For more reliable interruption detection, add a VAD provider to the session. VAD detects user speech at the audio level, which is faster and more reliable than waiting for STT to produce a transcript. This matters for interruptions because STT needs several hundred milliseconds of audio to generate even a partial transcript, while VAD can detect speech onset in a single audio frame (typically 20-30ms). The faster detection means the agent stops speaking sooner, creating a more natural interaction.

import (
"github.com/lookatitude/beluga-ai/voice/vad"
_ "github.com/lookatitude/beluga-ai/voice/vad/providers/silero"
)
func main() {
ctx := context.Background()
vadProvider, err := vad.NewProvider(ctx, "silero", vad.DefaultConfig(),
vad.WithThreshold(0.5),
)
if err != nil {
log.Fatalf("create VAD: %v", err)
}
sess, err := session.NewVoiceSession(ctx,
session.WithSTTProvider(sttProvider),
session.WithTTSProvider(ttsProvider),
session.WithVADProvider(vadProvider),
session.WithConfig(session.DefaultConfig()),
)
if err != nil {
log.Fatalf("create session: %v", err)
}
// VAD-aware sessions automatically detect barge-in
// when AllowInterruptions is true
}

The voice session transitions between these states. The state machine enforces valid transitions and prevents race conditions — for example, the session cannot transition from initial directly to speaking, which would bypass the listening phase:

initial ──▶ listening ──▶ processing ──▶ speaking ──▶ listening
▲ │
│ (interruption) │
└────────────────────────────────────────┘

When AllowInterruptions is enabled and the user speaks during the speaking state, the session transitions directly to listening, triggering the OnStateChanged callback. This shortcut transition is the mechanism that enables barge-in.

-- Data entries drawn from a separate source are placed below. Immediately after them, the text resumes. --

(** From the end of the loops, through [checkWin], to the end of the call. *)
Lemma reveal_finish now s s2 i j x :
  ShapeOf s → status s = Playing → getCell (grid s) i j = Some x →
  isRevealed x = false → isFlagged x = false → isMine x = false →
  let s1 := withGrid (updCell setRevealed i j (grid s)) s in
  FillInv s s1 i j s2 →
  (neighborMines x = 0 →
   ∀ dr dc, dr ∈ offsets → dc ∈ offsets → Visited s (i + dr) (j + dc) s2) →
  RevealPost now s i j
    (if decide (countGrid unrevealedSafe (grid s2) = 0%nat)
     then withEndTime now (withStatus Won s2) else s2).
Proof.
  intros Hshape Hplay Hx Hrev Hflag Hmine s1 (Hstep & Hwin2 & Hcons) Hvis.
  destruct (getCell_nonneg _ _ _ _ Hx) as [Hi Hj].
  assert (Hext1 : Ext s s1) by apply Ext_reveal.
  assert (Hext2 : Ext s s2) by (etrans; [done|apply Hstep]).
  set (s' := if decide _ then _ else s2).
  assert (Hgrid : grid s' = grid s2) by (unfold s'; by destruct (decide _)).
  assert (Hext' : Ext s s').
  { unfold s'. destruct (decide _); [by apply Ext_settle|done]. }
  assert (Hrev' : isRevealedAt (grid s2) i j = true).
  { eapply grid_le_isRevealedAt; [apply Hstep|].
    simpl. by eapply isRevealedAt_updCell_eq. }
  split; [split; [done|congruence]|]. split.
  { intros _. by rewrite Hgrid, Hrev'. }
  split.
  { intros _. unfold WinInv. rewrite Hgrid. unfold s'.
    destruct (decide _); [done|apply Hwin2]. }
  split.
  { intros _ _ _. rewrite Hgrid. unfold s'.
    destruct (decide _) as [H0|H0]; simpl; [done|].
    split; [split; [apply Hwin2|done]|]. intros Hw. by specialize (Hwin2 Hw). }
  intros Hnam HmineAt Hlost Hwin.
  destruct (Hcons Hnam HmineAt Hlost Hwin) as (Hl2 & Hc2 & Hs2).
  rewrite Hgrid. split.
  { unfold s'. destruct (decide _); simpl; [done|done]. }
  split; [|done].
  intros a b a' b' Hh Hr Hm Hz Hadj Hsome.
  destruct (decide ((a, b) = (i, j))) as [[= -> ->]|Hne].
  2:{ eapply Hc2; [|done..]. simpl. by rewrite isRevealedAt_updCell_ne. }
  assert (Hx0 : neighborMines x = 0).
  { rewrite (grid_le_neighborMinesAt _ _ _ _ (proj1 Hext2)) in Hz.
    unfold neighborMinesAt in Hz. by rewrite Hx in Hz. }
  apply adjacent_offsets in Hadj as (dr & dc & Hdr & Hdc & -> & ->).
  assert (Hin : inBounds (rows s) (cols s) (i + dr) (j + dc) = true).
  { apply (Shape_getCell _ _ _ _ _ Hshape).
    by apply (grid_le_is_Some _ _ _ _ (proj1 Hext2)). }
  destruct (Hvis Hx0 dr dc Hdr Hdc Hin) as [Hover|Hv]; [|done].
  assert (Hw : status s2 = Won) by (destruct (status s2); done).
  specialize (Hwin2 Hw). destruct Hsome as [y Hy].
  pose proof (proj1 (countGrid_zero _ _) Hwin2 _ _ _ Hy) as Hsafe.
  assert (Hym : isMine y = false).
  { assert (isMineAt (grid s2) (i + dr) (j + dc) = false) as Hma.
    { rewrite (grid_le_isMineAt _ _ _ _ (proj1 Hext2)).
      eapply (Hnam i j); [by eexists|done| |].
      - unfold neighborMinesAt. by rewrite Hx.
      - apply adjacent_offsets. eauto 6. }
    unfold isMineAt in Hma. by rewrite Hy in Hma. }
  unfold unrevealedSafe in Hsafe. rewrite Hym in Hsafe. simpl in Hsafe.
  unfold isRevealedAt. rewrite Hy. apply negb_false_iff in Hsafe.
  by rewrite Hsafe.
Qed.

Lemma revealCell_spec now fuel s i j :
  ShapeOf s → inBounds (rows s) (cols s) i j = true →
  (countGrid hidden (grid s) < fuel)%nat →
  post (revealCell fuel now i j) s (λ _ s', RevealPost now s i j s').
Proof.
  revert s i j. induction fuel as [|fuel IH]; intros s i j Hshape Hin Hfuel; [lia|].
  rewrite revealCell_S. apply post_get.
  destruct (isPlaying s) eqn:Hplay; cbn [negb].
  2:{ apply post_ret. apply RevealPost_unchanged; intros Hp;
      unfold isPlaying in Hplay; by rewrite bool_decide_eq_false in Hplay. }
  apply bool_decide_eq_true in Hplay.
  destruct (proj2 (Shape_getCell _ _ _ i j Hshape) Hin) as [x Hx].
  eapply post_readCellOf; [done|].
  destruct (isRevealed x || isFlagged x) eqn:Hguard.
  { apply post_ret. apply RevealPost_unchanged; intros _.
    - unfold isRevealedAt, isFlaggedAt. by rewrite Hx.
    - unfold openAt. rewrite Hx. by destruct (isRevealed x), (isFlagged x). }
  apply orb_false_iff in Hguard as [Hrev Hflag].
  unfold modifyGrid at 1. apply post_modify.
  pose proof (FillInv_start s i j x Hplay Hx Hrev Hflag) as HI1.
  pose proof (Ext_reveal s i j) as Hext1.
  pose proof (hidden_updCell_setRevealed _ _ _ _ Hx Hrev) as Hcount.
  set (s1 := withGrid (updCell setRevealed i j (grid s)) s) in *.
  destruct (isMine x) eqn:Hmine.
  { do 2 apply post_modify. unfold revealAllMines, modifyGrid.
    eexists tt, _. split; [done|]. simpl.
    assert (HmineAt : isMineAt (grid s) i j = true).
    { unfold isMineAt. by rewrite Hx. }
    split; [split; [|congruence]|].
    { split; [|done]. simpl. etrans; [apply Hext1|].
      apply grid_le_forEachCell, cell_le_revealMine. }
    split.
    { intros _. simpl. apply orb_true_iff. left.
      eapply grid_le_isRevealedAt.
      - apply grid_le_forEachCell, cell_le_revealMine.
      - by eapply isRevealedAt_updCell_eq. }
    split; [intros _ Hw; simpl in Hw; congruence|].
    split; [intros _ _ Hm; congruence|]. intros _ Hm. congruence. }
  apply post_bind.
  assert (Hmid : post
    (if neighborMines x =? 0 then floodFill (revealCell fuel now) i j else ret tt) s1
    (λ _ s2, FillInv s s1 i j s2 ∧
       (neighborMines x = 0 →
        ∀ dr dc, dr ∈ offsets → dc ∈ offsets → Visited s (i + dr) (j + dc) s2))).
  { destruct (Z.eqb_spec (neighborMines x) 0) as [Hz|Hz].
    - eapply post_mono.
      + apply (floodFill_spec now fuel s s1 i j IH Hshape Hext1);
          [simpl; lia|by eexists| | |done].
        * unfold openAt. by rewrite Hx, Hrev, Hflag.
        * unfold neighborMinesAt. by rewrite Hx.
      + intros _ s2 [HI2 Hv]. simpl. auto.
    - apply post_ret. split; [done|]. intros Hz'. congruence. }
  eapply post_mono; [apply Hmid|]. intros _ s2 [HI2 Hvis]. simpl.
  eexists tt, _. split; [apply checkWin_run|].
  by eapply reveal_finish.
Qed.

  1. Start the session and trigger Say with AllowInterruptions: true.
  2. While the agent is speaking, begin speaking yourself (or send audio via ProcessAudio).
  3. Confirm that OnStateChanged fires with SessionStateListening.
  4. Confirm that SayHandle.Cancel() stops playback immediately.
  5. Verify the agent processes your new input correctly.